Generally, AC and MC cable have different internal constructions and performance characteristics and are governed by different standards. For example, MC cable is manufactured according to UL standard 1569 and includes a conductor assembly with no limit on the number of electrical conductors having a particular AWG (American Wire Gauge). The conductor assembly may contain a grounding conductor. The electrical conductors and the ground conductor are cabled together in a left or right hand lay, but must end in a left hand lay. The conductors are encased collectively in an overall covering. In particular, MC cable includes either a covering over all of the electrically insulated conductors and the grounding conductor after cabling or a covering over just the electrical insulated conductors combined after cabling while the grounding conductor is positioned externally separate from this overall covering. The assembly is then fed into an armoring machine where metal tape is helically applied around the assembly to form a metal sheath. The metallic sheath of MC cable may be used as an equipment grounding conductor if the ohmic resistance satisfies the requirements of UL 1569. A grounding/bonding conductor may be included which, in combination with the metallic sheath, satisfies the UL ohmic resistance requirement. In this case, the metallic sheath and the grounding/bonding conductor would compose what is referred to as a metallic sheath assembly.

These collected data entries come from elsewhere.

(* ===== verification/GoParse.v ===== *)
(** [strconv.ParseBool], [strconv.ParseFloat] and [time.ParseDuration], as settings and the answers of
    hosts are read with. *)
From S2P Require Import Prelude GoStrings Binary64.
From Stdlib Require Import Strings.Ascii.

Definition ParseBool (s : string) : option bool :=
  if bool_decide (s ∈ ["1"; "t"; "T"; "true"; "TRUE"; "True"]) then Some true
  else if bool_decide (s ∈ ["0"; "f"; "F"; "false"; "FALSE"; "False"]) then Some false
  else None.

(** * [time.ParseDuration] *)
Definition digit_value (c : ascii) : Z := Z.of_N (N_of_ascii c - 48).
(** The leading digits, [None] when they overflow; and what is left. *)
Fixpoint leadingInt (x : Z) (s : string) : option (Z * string) :=
  match s with
  | String c t =>
    if is_digit c then
      if 2 ^ 63 / 10 <? x then None
      else let x := x * 10 + digit_value c in if 2 ^ 63 <? x then None else leadingInt x t
    else Some (x, s)
  | EmptyString => Some (x, s)
  end.
(** The digits of a fraction, as long as they fit, and the power of ten they are divided by. *)
Fixpoint leadingFraction (x scale : Z) (overflow : bool) (s : string) : Z * Z * string :=
  match s with
  | String c t =>
    if is_digit c then
      if overflow then leadingFraction x scale true t
      else if (2 ^ 63 - 1) / 10 <? x then leadingFraction x scale true t
      else
        let y := x * 10 + digit_value c in
        if 2 ^ 63 <? y then leadingFraction x scale true t else leadingFraction y (scale * 10) false t
    else (x, scale, s)
  | EmptyString => (x, scale, s)
  end.
Definition is_number_char (c : ascii) : bool := Ascii.eqb c "." || is_digit c.
Fixpoint unit_name (s : string) : string * string :=
  match s with
  | String c t => if is_number_char c then ("", s) else let q := unit_name t in (String c q.1, q.2)
  | EmptyString => ("", "")
  end.
Definition unitMap (u : string) : option Z :=
  if str_eqb u "ns" then Some 1
  else if str_eqb u "us" || str_eqb u (chr 194 +:+ chr 181 +:+ "s") || str_eqb u (chr 206 +:+ chr 188 +:+ "s") then Some 1000
  else if str_eqb u "ms" then Some 1000000
  else if str_eqb u "s" then Some second
  else if str_eqb u "m" then Some minute
  else if str_eqb u "h" then Some hour
  else None.
(** [uint64] of a float that is not negative and in range. *)
Definition truncate (x : float64) : Z :=
  match x with S754_finite false m e => if 0 <=? e then Z.pos m * 2 ^ e else Z.pos m / 2 ^ (- e) | _ => 0 end.

Definition starts_number (s : string) : bool := match s with String c _ => is_number_char c | EmptyString => false end.
(** One number with its unit. *)
Definition element (s : string) : option (Z * string) :=
  if negb (starts_number s) then None
  else
    '(v, s1) ← leadingInt 0 s;
    let pre := negb (bool_decide (s1 = s)) in
    let '(f, scale, s2, post) :=
      match s1 with
      | String "." t => let '(f, scale, s2) := leadingFraction 0 1 false t in (f, scale, s2, negb (bool_decide (s2 = t)))
      | _ => (0, 1, s1, false)
      end in
    if negb pre && negb post then None
    else
      let '(u, s3) := unit_name s2 in
      unit ← unitMap u;
      if 2 ^ 63 / unit <? v then None
      else
        let v := v * unit in
        let v := if 0 <? f then v + truncate (fmul (f_of_Z f) (fdiv (f_of_Z unit) (f_of_Z scale))) else v in
        if 2 ^ 63 <? v then None else Some (v, s3).
(** Each element takes at least a byte: the length is fuel enough. *)
Fixpoint elements_sum (fuel : nat) (d : Z) (s : string) : option Z :=
  match s, fuel with
  | EmptyString, _ => Some d
  | _, O => None
  | _, S fuel =>
    '(v, s) ← element s;
    let d := (d + v) mod 2 ^ 64 in
    if 2 ^ 63 <? d then None else elements_sum fuel d s
  end.
Definition ParseDuration (s : string) : option Z :=
  let '(neg, s) := match s with String "-" t => (true, t) | String "+" t => (false, t) | _ => (false, s) end in
  if str_eqb s "0" then Some 0
  else if str_eqb s "" then None
  else
    d ← elements_sum (String.length s) 0 s;
    if (neg : bool) then Some (- d) else if 2 ^ 63 - 1 <? d then None else Some d.

Example durations : ParseDuration <$> ["1h30m"; "-1.5s"; "720h"; "30d"; ".5ms"; "100"; "0"; "9223372036854775808ns"] =
  [Some (90 * minute); Some (- (3 * second / 2)); Some (720 * hour); None; Some 500000; None; Some 0; None].
Proof. by vm_compute. Qed.

(** * [strconv.ParseFloat] at 64 bits *)
Definition lower_char (c : ascii) : ascii := if code_between 65 90 c then ascii_of_N (N_of_ascii c + 32) else c.
Definition is_hex_letter (c : ascii) : bool := code_between 97 102 (lower_char c).
(** Whether underscores stand between digits only; [prev] is the class of the character before:
    a digit (or the prefix [0x]), an underscore, something else. *)
Inductive char_class := CDigit | CUnderscore | COther | CStart.
Fixpoint underscores_ok (hex : bool) (prev : char_class) (s : string) : bool :=
  match s with
  | EmptyString => match prev with CUnderscore => false | _ => true end
  | String c t =>
    if is_digit c || (hex && is_hex_letter c) then underscores_ok hex CDigit t
    else if Ascii.eqb c "_" then match prev with CDigit => underscores_ok hex CUnderscore t | _ => false end
    else match prev with CUnderscore => false | _ => underscores_ok hex COther t end
  end.
Definition strip_sign (s : string) : bool * string :=
  match s with String "-" t => (true, t) | String "+" t => (false, t) | _ => (false, s) end.
Definition strip_hex (s : string) : option string :=
  match s with String "0" (String x t) => if Ascii.eqb (lower_char x) "x" then Some t else None | _ => None end.
Definition underscoreOK (s : string) : bool :=
  let t := (strip_sign s).2 in
  match strip_hex t with
  | Some t' => underscores_ok true CDigit t'
  | None =>
    match t with
    | String "0" (String x t') =>
      if bool_decide (lower_char x ∈ ["b"; "o"]%char) then underscores_ok false CDigit t' else underscores_ok false CStart t
    | _ => underscores_ok false CStart t
    end
  end.
(** The digits: their value, how many stand after the point, whether there were any, and the rest. *)
Fixpoint mantissa (hex : bool) (m : Z) (frac : Z) (sawdot sawdigits : bool) (s : string) : Z * Z * bool * string :=
  match s with
  | EmptyString => (m, frac, sawdigits, s)
  | String c t =>
    let base := if hex then 16 else 10 in
    let frac' := if sawdot then frac + 1 else frac in
    if Ascii.eqb c "_" then mantissa hex m frac sawdot sawdigits t
    else if Ascii.eqb c "." then if sawdot then (m, frac, sawdigits, s) else mantissa hex m frac true sawdigits t
    else if is_digit c then mantissa hex (m * base + digit_value c) frac' sawdot true t
    else if hex && is_hex_letter c then
      mantissa hex (m * base + (Z.of_N (N_of_ascii (lower_char c)) - 87)) frac' sawdot true t
    else (m, frac, sawdigits, s)
  end.
Fixpoint exponent_digits (e : Z) (s : string) : Z * string :=
  match s with
  | EmptyString => (e, s)
  | String c t =>
    if Ascii.eqb c "_" then exponent_digits e t
    else if is_digit c then exponent_digits (if e <? 10000 then e * 10 + digit_value c else e) t
    else (e, s)
  end.
Definition exponent (s : string) : option (Z * string) :=
  let '(neg, t) := strip_sign s in
  match t with
  | String c _ => if is_digit c then let q := exponent_digits 0 t in Some (if neg then - q.1 else q.1, q.2) else None
  | EmptyString => None
  end.
(** The nearest double of [m / 10 ^ k]: [SFdiv] does not need its operands to be canonical. *)
Definition decimal (m e : Z) : float64 :=
  match m with
  | Z.pos p =>
    if 0 <=? e then f_of_Z (m * 10 ^ e)
    else match 10 ^ (- e) with Z.pos q => SFdiv 53 1024 (S754_finite false p 0) (S754_finite false q 0) | _ => S754_nan end
  | _ => S754_zero false
  end.
Definition with_sign (neg : bool) (x : float64) : float64 := if neg then SFopp x else x.
Definition lower_ascii (s : string) : string :=
  String.string_of_list_ascii (lower_char <$> String.list_ascii_of_string s).
Definition special (s : string) : option float64 :=
  let '(neg, t) := strip_sign s in
  let t := lower_ascii t in
  if str_eqb t "inf" || str_eqb t "infinity" then Some (S754_infinity neg)
  else if str_eqb (lower_ascii s) "nan" then Some S754_nan
  else None.
Definition read_float (s : string) : option float64 :=
  let '(neg, t) := strip_sign s in
  let '(hex, t) := match strip_hex t with Some (String c r) => (true, String c r) | _ => (false, t) end in
  let '(m, frac, sawdigits, r) := mantissa hex 0 0 false false t in
  if negb sawdigits then None
  else
    let mark := if hex then "p"%char else "e"%char in
    let rest := match r with
      | String c r' => if Ascii.eqb (lower_char c) mark then exponent r' else if hex then None else Some (0, r)
      | EmptyString => if hex then None else Some (0, r)
      end in
    '(e, r) ← rest;
    if negb (str_eqb r "") || (bool_decide ("_"%char ∈ String.list_ascii_of_string s) && negb (underscoreOK s)) then None
    else Some (with_sign neg (if hex then binary_normalize 53 1024 m (e - 4 * frac) false else decimal m (e - frac))).
(** [None]: an error, a number out of range included. *)
Definition ParseFloat (s : string) : option float64 :=
  match special s with
  | Some x => Some x
  | None => x ← read_float s; match x with S754_infinity _ => None | _ => Some x end
  end.

Example floats :
  ParseFloat <$> ["0.52"; "12345.67"; "-1e3"; "1_0.5"; "1__0"; "1e400"; "NaN"; "0x1p-2"; "."; "1.5x"; "-0"] =
  [Some (fdiv (f_of_Z 52) (f_of_Z 100)); Some (fdiv (f_of_Z 1234567) (f_of_Z 100)); Some (f_of_Z (-1000));
   Some (fdiv (f_of_Z 21) (f_of_Z 2)); None; None; Some S754_nan; Some (fdiv (f_of_Z 1) (f_of_Z 4)); None; None;
   Some (S754_zero true)].
Proof. by vm_compute. Qed.

(** * Proofs *)
Lemma digit_value_range c : is_digit c = true → 0 ≤ digit_value c < 10.
Proof. destruct c as [[] [] [] [] [] [] [] []]; vm_compute; by intros. Qed.
Lemma leadingInt_range x s v r : 0 ≤ x → leadingInt x s = Some (v, r) → 0 ≤ v.
Proof.
  revert x. induction s as [|c s IH]; intros x Hx; cbn [leadingInt]; [by intros [= <- _]|].
  destruct (is_digit c) eqn:Hc; [|by intros [= <- _]]. destruct (_ <? x); [done|]. cbn zeta. destruct (2 ^ 63 <? _); [done|].
  apply IH. pose proof (digit_value_range c Hc). lia.
Qed.
Lemma truncate_nonneg x : 0 ≤ truncate x.
Proof. destruct x as [| | |[] m e]; try done. simpl. destruct (0 <=? e) eqn:He; [|apply Z.div_pos; lia]. apply Z.mul_nonneg_nonneg; lia. Qed.
Lemma unitMap_pos u k : unitMap u = Some k → 0 < k.
Proof. unfold unitMap. repeat case_match; intros [= <-]; done. Qed.

Lemma element_range s v r : element s = Some (v, r) → 0 ≤ v.
Proof.
  unfold element. destruct (negb (starts_number s)); [done|]. destruct (leadingInt 0 s) as [[v0 s1]|] eqn:Hl; [|done]. cbn [mbind option_bind].
  apply leadingInt_range in Hl; [|done].
  destruct (match s1 with String "." t => _ | _ => _ end) as [[[f scale] s2] post]. destruct (_ && _); [done|].
  destruct (unit_name s2) as [u s3]. destruct (unitMap u) as [k|] eqn:Hk; [|done]. apply unitMap_pos in Hk. cbn [mbind option_bind].
  destruct (_ <? v0); [done|]. cbn zeta. destruct (2 ^ 63 <? _); [done|]. intros [= <- _].
  pose proof (truncate_nonneg (fmul (f_of_Z f) (fdiv (f_of_Z k) (f_of_Z scale)))). destruct (0 <? f); nia.
Qed.
Lemma elements_sum_range fuel d s r : 0 ≤ d ≤ 2 ^ 63 → elements_sum fuel d s = Some r → 0 ≤ r ≤ 2 ^ 63.
Proof.
  revert d s. induction fuel as [|fuel IH]; intros d [|c s] Hd; cbn [elements_sum]; [by intros [= <-]|done|by intros [= <-]|].
  destruct (element _) as [[v s1]|] eqn:He; [|done]. cbn [mbind option_bind]. cbn zeta. destruct (2 ^ 63 <? _) eqn:Ho; [done|].
  apply IH. pose proof (Z.mod_pos_bound (d + v) (2 ^ 64)). lia.
Qed.
(** A duration is always an [int64]. *)
Lemma ParseDuration_range s d : ParseDuration s = Some d → int_range d = true.
Proof.
  unfold ParseDuration, int_range. destruct (match s with String "-" t => _ | _ => _ end) as [neg t]. destruct (str_eqb t "0"); [by intros [= <-]|].
  destruct (str_eqb t ""); [done|]. destruct (elements_sum _ _ _) as [r|] eqn:Hr; [|done]. cbn [mbind option_bind].
  apply elements_sum_range in Hr; [|done]. destruct neg; [intros [= <-]; lia|]. destruct (_ <? r) eqn:Hl; [done|]. intros [= <-]. lia.
Qed.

In contrast, AC cable is manufactured to UL Standard 4 in accordance with Section 320 of the National Electrical Code NEC® and can only contain up to four (4) insulated conductors (copper, aluminum, etc.) which are cabled together in a left hand lay as per Section 5.5 of UL Standard 4. Each electrical conductor is covered with a thermoplastic insulation and a jacket layer which are individually wrapped in a fibrous material. Similar to MC cable, the electrical conductors are disposed within a metal armor or sheath. If a grounding conductor is employed in AC cables, the grounding conductor is either (i) separately covered or wrapped with the fibrous material before being cabled for thermoplastic insulated conductors; or (ii) enclosed in the fibrous material together with the insulated conductors for thermoset insulated conductors. In either configuration, the bare grounding conductor is prevented from contacting the metal armor by the fibrous material. Additionally in AC type cable, a bonding strip or wire is laid lengthwise longitudinally (not cabled) along the conductors and is in intimate contact with the metal armor or sheath providing a low-impedance fault return path to safely conduct fault current.

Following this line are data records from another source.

Definition DisplayTimezone : M store string :=
  r ← db (get_row timezone);
  mret (match r with Ok z => z | Err _ => "" end).
Definition scheduleLoc : M store Location :=
  name ← DisplayTimezone;
  mret (if str_eqb name "" then Local
        else match LoadLocation name with Some l => l | None => Local end).
Definition ScheduleNextRun (r : Recurrence) : M store (option (option Z)) :=
  now ← time_now;
  loc ← scheduleLoc;
  mret (NextRun fuel r loc now).

(** [next_run_at] of a row being written: the next run if it is enabled. *)
Definition next_if (enabled : bool) (r : Recurrence) : M store (option (option Z)) :=
  if enabled then ScheduleNextRun r else mret (Some None).

Definition payload_of (m : schedule) : string := if str_eqb (sc_payload m) "" then "{}" else sc_payload m.
Definition with_payload (m : schedule) : schedule :=
  Schedule (sc_name m) (sc_kind m) (sc_enabled m) (sc_target_kind m) (sc_target m)
    (sc_target_name m) (sc_recurrence m) (payload_of m) (sc_requester m) (sc_created_by m)
    (sc_last_run m) (sc_last_status m) (sc_next_run m) (sc_last_ids m).

Definition CreateSchedule (m : schedule) (by_ : uuid)
    : M store (option (res store_error (uuid * schedule))) :=
  n ← next_if (sc_enabled m) (sc_recurrence m);
  match n with
  | None => mret None
  | Some next =>
    r ← db (insert_schedule (Schedule (sc_name m) (sc_kind m) (sc_enabled m) (sc_target_kind m)
              (sc_target m) (sc_target_name m) (sc_recurrence m) (payload_of m) (sc_requester m)
              (Some by_) None "" next []));
    mret (Some r)
  end.
Definition UpdateSchedule (id : uuid) (m : schedule) : M store (option (res store_error schedule)) :=
  n ← next_if (sc_enabled m) (sc_recurrence m);
  match n with
  | None => mret None
  | Some next => r ← db (update_row (replaced (with_payload m) next) id); mret (Some r)
  end.
Definition SetScheduleEnabled (id : uuid) (enabled : bool) : M store (option (res store_error schedule)) :=
  c ← db (GetSchedule id);
  match c with
  | Err e => mret (Some (Err e))
  | Ok cur =>
    n ← next_if enabled (sc_recurrence cur);
    match n with
    | None => mret None
    | Some next => r ← db (update_row (with_enabled enabled next) id); mret (Some r)
    end
  end.

Fixpoint recompute_loop (l : list (uuid * schedule)) : M store (option (res store_error unit)) :=
  match l with
  | [] => mret (Some (Ok tt))
  | (id, sc) :: l' =>
    if negb (sc_enabled sc) then recompute_loop l'
    else
      n ← ScheduleNextRun (sc_recurrence sc);
      match n with
      | None => mret None
      | Some next =>
        r ← db (set_next id next);
        match r with Err e => mret (Some (Err e)) | Ok _ => recompute_loop l' end
      end
  end.
Definition RecomputeEnabledNextRuns : M store (option (res store_error unit)) :=
  l ← db ListSchedules;
  match l with Err e => mret (Some (Err e)) | Ok l => recompute_loop l end.

(** * The engine *)
Definition ExpensiveFSRules : list string := (λ r, "xccdf_org.ssgproject.content_rule_" +:+ r) <$>
  ["accounts_users_home_files_permissions"; "accounts_users_home_files_ownership";
   "accounts_users_home_files_groupownership"; "file_permissions_unauthorized_world_writable";
   "file_permissions_unauthorized_suid"; "file_permissions_unauthorized_sgid";
   "dir_perms_world_writable_sticky_bits"; "no_files_unowned_by_user"; "file_permissions_ungroupowned"].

The bonding strip for AC cable is composed of a minimum 16 AWG aluminum strip or wire. The bonding strip is unique to AC cable and allows the outer metal armor or sheath in conjunction with the bonding strip to provide a low impedance equipment grounding path. NEC® Section 320-104 provides that each electrically insulated conductor in an AC cable is covered with an overall moisture-resistant and fire-retardant fibrous material and if a grounding conductor is used, the fibrous material is disposed between the ground wire and the metal armored sheath. This provides that the ground conductor is separate from the bonding strip and allows the bonding strip to be in electrical contact with the interior surface of the metal sheath to provide the low impedance equipment grounding path. However, the fibrous material used to wrap each circuit conductor and ground conductor requires additional time and manpower during use and installation. In particular, an installer must first unwrap the fibrous material to expose the insulation/jacket before cutting the conductors required to complete a desired connection. In addition, the fibrous material may be subject to decomposition which may compromise the mechanical protection of the cable. Although the fibrous material may provide some moisture resistance and may be flame retardant, it may not provide a sufficient level of these properties for a particular application and/or location. Moreover, if moisture does penetrate into the fibrous material, the moisture will not wick away thereby potentially compromising the cable. Thus, there is a need for an improved AC cable that overcomes the drawbacks of the prior art.